(What you are asked to do):
Give back only the lines in the records below from the one with "check (bool_decide (pool = Some (Pool" to the one with "SetThreadpoolThreadMinimum p _", both inclusive, word for word.

(Input data):
+++++
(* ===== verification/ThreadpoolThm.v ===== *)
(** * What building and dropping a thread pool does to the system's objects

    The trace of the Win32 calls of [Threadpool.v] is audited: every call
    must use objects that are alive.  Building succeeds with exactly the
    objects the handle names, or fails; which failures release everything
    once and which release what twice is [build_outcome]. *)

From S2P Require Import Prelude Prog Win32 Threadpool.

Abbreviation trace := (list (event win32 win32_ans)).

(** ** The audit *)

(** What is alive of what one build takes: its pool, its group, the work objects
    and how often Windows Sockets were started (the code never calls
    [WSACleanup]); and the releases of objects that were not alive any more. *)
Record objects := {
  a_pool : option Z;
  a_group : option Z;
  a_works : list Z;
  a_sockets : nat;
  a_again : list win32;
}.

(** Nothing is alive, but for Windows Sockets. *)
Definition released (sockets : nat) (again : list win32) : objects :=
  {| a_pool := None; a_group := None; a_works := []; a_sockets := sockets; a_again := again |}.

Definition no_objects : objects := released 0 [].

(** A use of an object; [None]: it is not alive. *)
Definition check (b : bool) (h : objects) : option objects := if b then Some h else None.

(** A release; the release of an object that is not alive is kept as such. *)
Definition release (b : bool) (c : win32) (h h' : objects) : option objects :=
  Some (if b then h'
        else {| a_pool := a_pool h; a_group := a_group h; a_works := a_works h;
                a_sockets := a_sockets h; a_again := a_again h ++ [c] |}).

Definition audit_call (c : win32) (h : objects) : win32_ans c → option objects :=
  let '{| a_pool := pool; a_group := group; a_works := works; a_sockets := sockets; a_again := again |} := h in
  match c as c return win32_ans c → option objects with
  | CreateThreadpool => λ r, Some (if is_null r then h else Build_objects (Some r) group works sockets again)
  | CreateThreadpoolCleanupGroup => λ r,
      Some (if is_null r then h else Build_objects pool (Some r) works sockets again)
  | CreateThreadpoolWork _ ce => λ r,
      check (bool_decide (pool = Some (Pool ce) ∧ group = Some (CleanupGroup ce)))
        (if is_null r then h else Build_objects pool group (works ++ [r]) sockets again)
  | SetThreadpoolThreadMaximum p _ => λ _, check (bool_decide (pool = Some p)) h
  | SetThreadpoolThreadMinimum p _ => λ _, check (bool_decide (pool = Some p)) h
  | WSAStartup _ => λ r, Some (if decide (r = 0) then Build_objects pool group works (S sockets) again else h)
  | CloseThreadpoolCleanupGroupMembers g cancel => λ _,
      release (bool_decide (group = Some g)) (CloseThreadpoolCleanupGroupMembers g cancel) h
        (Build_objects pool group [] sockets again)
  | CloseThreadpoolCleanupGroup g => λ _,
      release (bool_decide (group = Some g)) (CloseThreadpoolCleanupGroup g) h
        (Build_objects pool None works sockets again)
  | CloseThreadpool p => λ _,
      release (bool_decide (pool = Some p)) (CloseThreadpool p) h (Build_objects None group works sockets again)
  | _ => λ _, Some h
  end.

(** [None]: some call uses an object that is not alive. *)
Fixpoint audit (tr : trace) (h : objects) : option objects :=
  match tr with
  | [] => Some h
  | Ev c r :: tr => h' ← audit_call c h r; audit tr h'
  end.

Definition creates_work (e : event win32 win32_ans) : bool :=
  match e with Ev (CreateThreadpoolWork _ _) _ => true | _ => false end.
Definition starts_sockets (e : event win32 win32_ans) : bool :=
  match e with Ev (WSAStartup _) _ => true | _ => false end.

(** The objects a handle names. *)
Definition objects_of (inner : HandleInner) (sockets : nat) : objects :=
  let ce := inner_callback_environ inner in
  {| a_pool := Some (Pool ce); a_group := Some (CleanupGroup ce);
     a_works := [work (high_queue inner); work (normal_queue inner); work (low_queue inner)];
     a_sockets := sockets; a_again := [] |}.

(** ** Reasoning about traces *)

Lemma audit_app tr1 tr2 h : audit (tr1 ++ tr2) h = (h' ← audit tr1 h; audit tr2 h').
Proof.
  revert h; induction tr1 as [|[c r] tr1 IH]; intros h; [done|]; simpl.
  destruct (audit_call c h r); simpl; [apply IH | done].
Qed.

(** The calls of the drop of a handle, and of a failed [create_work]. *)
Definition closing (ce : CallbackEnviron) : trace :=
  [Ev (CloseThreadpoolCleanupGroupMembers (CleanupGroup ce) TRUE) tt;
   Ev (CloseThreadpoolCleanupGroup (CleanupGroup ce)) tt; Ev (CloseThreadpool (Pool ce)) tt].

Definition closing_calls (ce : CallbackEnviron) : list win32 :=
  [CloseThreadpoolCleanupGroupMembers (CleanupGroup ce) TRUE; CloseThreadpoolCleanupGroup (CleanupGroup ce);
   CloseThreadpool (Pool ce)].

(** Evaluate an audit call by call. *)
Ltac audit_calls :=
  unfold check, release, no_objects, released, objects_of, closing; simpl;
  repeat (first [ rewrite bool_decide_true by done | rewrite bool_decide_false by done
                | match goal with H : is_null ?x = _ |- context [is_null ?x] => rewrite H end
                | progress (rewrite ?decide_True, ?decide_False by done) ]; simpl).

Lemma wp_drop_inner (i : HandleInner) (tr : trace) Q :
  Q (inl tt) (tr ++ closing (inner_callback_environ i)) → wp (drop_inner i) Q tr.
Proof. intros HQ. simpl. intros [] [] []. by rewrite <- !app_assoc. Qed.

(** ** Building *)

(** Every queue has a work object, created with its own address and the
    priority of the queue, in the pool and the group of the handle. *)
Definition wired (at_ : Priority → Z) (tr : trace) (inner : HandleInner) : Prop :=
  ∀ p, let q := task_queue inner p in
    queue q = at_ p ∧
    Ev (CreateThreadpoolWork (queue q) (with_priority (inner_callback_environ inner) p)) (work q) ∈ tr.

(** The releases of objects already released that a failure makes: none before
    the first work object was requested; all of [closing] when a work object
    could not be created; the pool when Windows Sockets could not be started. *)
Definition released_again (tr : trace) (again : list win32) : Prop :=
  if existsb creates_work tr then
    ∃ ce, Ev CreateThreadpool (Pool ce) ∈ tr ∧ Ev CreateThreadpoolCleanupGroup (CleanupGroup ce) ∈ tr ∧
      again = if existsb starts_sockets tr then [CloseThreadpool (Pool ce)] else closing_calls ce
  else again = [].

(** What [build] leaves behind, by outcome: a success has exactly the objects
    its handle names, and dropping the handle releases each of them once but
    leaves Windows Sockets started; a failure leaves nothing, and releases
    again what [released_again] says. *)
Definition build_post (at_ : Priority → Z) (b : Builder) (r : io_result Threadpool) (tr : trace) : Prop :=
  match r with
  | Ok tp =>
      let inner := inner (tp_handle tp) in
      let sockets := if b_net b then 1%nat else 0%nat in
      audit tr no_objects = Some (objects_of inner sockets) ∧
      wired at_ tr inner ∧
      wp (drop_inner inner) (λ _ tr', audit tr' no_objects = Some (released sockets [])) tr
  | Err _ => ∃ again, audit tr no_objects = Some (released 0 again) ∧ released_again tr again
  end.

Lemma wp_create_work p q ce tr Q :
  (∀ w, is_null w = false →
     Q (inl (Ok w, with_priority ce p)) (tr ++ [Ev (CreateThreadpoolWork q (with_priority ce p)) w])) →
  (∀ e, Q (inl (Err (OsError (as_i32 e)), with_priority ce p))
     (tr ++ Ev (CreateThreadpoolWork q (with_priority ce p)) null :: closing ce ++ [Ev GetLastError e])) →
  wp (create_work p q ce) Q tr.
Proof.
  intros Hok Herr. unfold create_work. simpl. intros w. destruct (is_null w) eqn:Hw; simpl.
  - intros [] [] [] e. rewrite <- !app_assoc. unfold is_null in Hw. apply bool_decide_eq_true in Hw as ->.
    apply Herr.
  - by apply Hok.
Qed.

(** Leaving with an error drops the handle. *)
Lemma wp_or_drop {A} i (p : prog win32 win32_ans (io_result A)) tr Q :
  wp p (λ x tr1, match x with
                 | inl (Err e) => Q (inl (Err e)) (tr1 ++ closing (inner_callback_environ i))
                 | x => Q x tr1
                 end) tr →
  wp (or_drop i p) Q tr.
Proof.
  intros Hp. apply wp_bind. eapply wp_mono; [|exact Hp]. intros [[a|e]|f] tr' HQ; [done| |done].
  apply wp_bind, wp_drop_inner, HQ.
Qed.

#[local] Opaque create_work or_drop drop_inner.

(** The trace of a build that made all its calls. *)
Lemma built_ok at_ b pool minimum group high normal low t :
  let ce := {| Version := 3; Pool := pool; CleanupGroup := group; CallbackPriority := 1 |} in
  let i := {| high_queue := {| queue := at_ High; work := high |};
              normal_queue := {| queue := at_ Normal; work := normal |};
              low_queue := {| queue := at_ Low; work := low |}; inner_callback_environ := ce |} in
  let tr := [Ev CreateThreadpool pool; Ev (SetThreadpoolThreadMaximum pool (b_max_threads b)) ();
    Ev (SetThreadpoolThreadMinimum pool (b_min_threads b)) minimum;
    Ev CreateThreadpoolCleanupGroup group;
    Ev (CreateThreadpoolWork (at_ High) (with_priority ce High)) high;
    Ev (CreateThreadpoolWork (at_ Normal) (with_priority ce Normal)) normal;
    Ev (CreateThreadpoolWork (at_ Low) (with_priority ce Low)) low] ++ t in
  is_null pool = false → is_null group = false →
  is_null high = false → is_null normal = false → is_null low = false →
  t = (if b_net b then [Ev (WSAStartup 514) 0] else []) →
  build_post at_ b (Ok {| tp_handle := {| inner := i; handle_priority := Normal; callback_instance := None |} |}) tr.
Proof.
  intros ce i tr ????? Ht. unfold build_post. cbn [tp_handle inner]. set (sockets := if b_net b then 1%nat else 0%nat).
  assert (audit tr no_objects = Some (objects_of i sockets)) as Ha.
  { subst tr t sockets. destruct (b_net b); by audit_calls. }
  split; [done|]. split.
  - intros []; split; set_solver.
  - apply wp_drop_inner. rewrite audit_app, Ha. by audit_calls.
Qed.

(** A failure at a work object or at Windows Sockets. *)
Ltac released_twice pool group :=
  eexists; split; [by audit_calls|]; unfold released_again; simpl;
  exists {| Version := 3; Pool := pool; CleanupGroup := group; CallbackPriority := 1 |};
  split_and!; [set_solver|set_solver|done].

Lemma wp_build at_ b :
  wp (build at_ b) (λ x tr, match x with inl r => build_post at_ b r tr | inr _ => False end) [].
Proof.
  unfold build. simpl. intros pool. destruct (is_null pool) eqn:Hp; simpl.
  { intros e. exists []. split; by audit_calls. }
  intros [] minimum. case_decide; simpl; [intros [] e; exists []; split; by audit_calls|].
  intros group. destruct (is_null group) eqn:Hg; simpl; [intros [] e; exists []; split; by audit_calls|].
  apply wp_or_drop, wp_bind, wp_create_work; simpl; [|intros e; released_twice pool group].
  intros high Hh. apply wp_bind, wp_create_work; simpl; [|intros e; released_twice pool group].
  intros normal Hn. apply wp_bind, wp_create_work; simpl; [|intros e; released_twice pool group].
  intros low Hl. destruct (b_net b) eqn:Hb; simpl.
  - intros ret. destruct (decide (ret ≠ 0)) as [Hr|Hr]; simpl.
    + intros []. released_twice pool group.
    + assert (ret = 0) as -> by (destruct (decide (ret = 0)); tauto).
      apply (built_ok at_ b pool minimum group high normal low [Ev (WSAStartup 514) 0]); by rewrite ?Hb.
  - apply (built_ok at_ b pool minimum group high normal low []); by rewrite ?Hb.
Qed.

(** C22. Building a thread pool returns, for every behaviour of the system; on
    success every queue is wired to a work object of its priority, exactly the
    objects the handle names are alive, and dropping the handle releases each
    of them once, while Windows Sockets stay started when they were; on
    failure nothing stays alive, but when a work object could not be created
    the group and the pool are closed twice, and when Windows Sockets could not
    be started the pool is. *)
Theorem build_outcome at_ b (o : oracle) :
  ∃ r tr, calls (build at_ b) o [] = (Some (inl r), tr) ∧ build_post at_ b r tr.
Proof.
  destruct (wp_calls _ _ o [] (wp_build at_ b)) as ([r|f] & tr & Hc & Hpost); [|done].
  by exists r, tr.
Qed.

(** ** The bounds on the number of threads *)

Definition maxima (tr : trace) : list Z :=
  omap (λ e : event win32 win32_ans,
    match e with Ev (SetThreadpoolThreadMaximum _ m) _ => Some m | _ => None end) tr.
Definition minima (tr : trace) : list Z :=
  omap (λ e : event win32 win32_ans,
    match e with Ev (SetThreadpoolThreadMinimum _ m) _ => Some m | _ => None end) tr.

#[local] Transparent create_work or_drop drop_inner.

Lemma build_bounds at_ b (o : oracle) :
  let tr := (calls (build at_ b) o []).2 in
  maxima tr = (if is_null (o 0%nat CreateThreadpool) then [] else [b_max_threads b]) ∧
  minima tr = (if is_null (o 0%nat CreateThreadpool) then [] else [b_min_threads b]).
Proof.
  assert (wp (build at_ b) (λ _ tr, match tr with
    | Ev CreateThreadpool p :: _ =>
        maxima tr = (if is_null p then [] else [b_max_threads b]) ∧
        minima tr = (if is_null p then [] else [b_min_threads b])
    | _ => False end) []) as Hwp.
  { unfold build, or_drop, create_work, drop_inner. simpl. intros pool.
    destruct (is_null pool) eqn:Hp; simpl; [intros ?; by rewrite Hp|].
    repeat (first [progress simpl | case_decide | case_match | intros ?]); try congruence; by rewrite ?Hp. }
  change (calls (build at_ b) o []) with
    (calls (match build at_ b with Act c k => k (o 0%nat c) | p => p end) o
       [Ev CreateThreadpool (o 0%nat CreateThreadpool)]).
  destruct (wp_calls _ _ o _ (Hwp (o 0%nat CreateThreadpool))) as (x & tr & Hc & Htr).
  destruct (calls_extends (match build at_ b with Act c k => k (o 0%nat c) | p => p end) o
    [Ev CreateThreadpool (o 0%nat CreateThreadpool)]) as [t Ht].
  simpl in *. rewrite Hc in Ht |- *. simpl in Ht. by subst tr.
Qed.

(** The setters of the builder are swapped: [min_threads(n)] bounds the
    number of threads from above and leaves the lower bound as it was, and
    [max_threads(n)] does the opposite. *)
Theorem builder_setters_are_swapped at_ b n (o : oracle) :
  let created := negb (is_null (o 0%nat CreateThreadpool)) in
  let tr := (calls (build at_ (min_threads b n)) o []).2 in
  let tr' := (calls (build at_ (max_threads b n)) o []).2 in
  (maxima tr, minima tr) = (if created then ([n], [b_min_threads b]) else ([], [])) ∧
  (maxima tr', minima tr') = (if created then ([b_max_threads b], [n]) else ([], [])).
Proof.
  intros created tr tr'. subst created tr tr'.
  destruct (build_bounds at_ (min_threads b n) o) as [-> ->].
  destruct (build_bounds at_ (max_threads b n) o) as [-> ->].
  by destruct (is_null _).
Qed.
+++++
(Response to the task):
      check (bool_decide (pool = Some (Pool ce) ∧ group = Some (CleanupGroup ce)))
        (if is_null r then h else Build_objects pool group (works ++ [r]) sockets again)
  | SetThreadpoolThreadMaximum p _ => λ _, check (bool_decide (pool = Some p)) h
  | SetThreadpoolThreadMinimum p _ => λ _, check (bool_decide (pool = Some p)) h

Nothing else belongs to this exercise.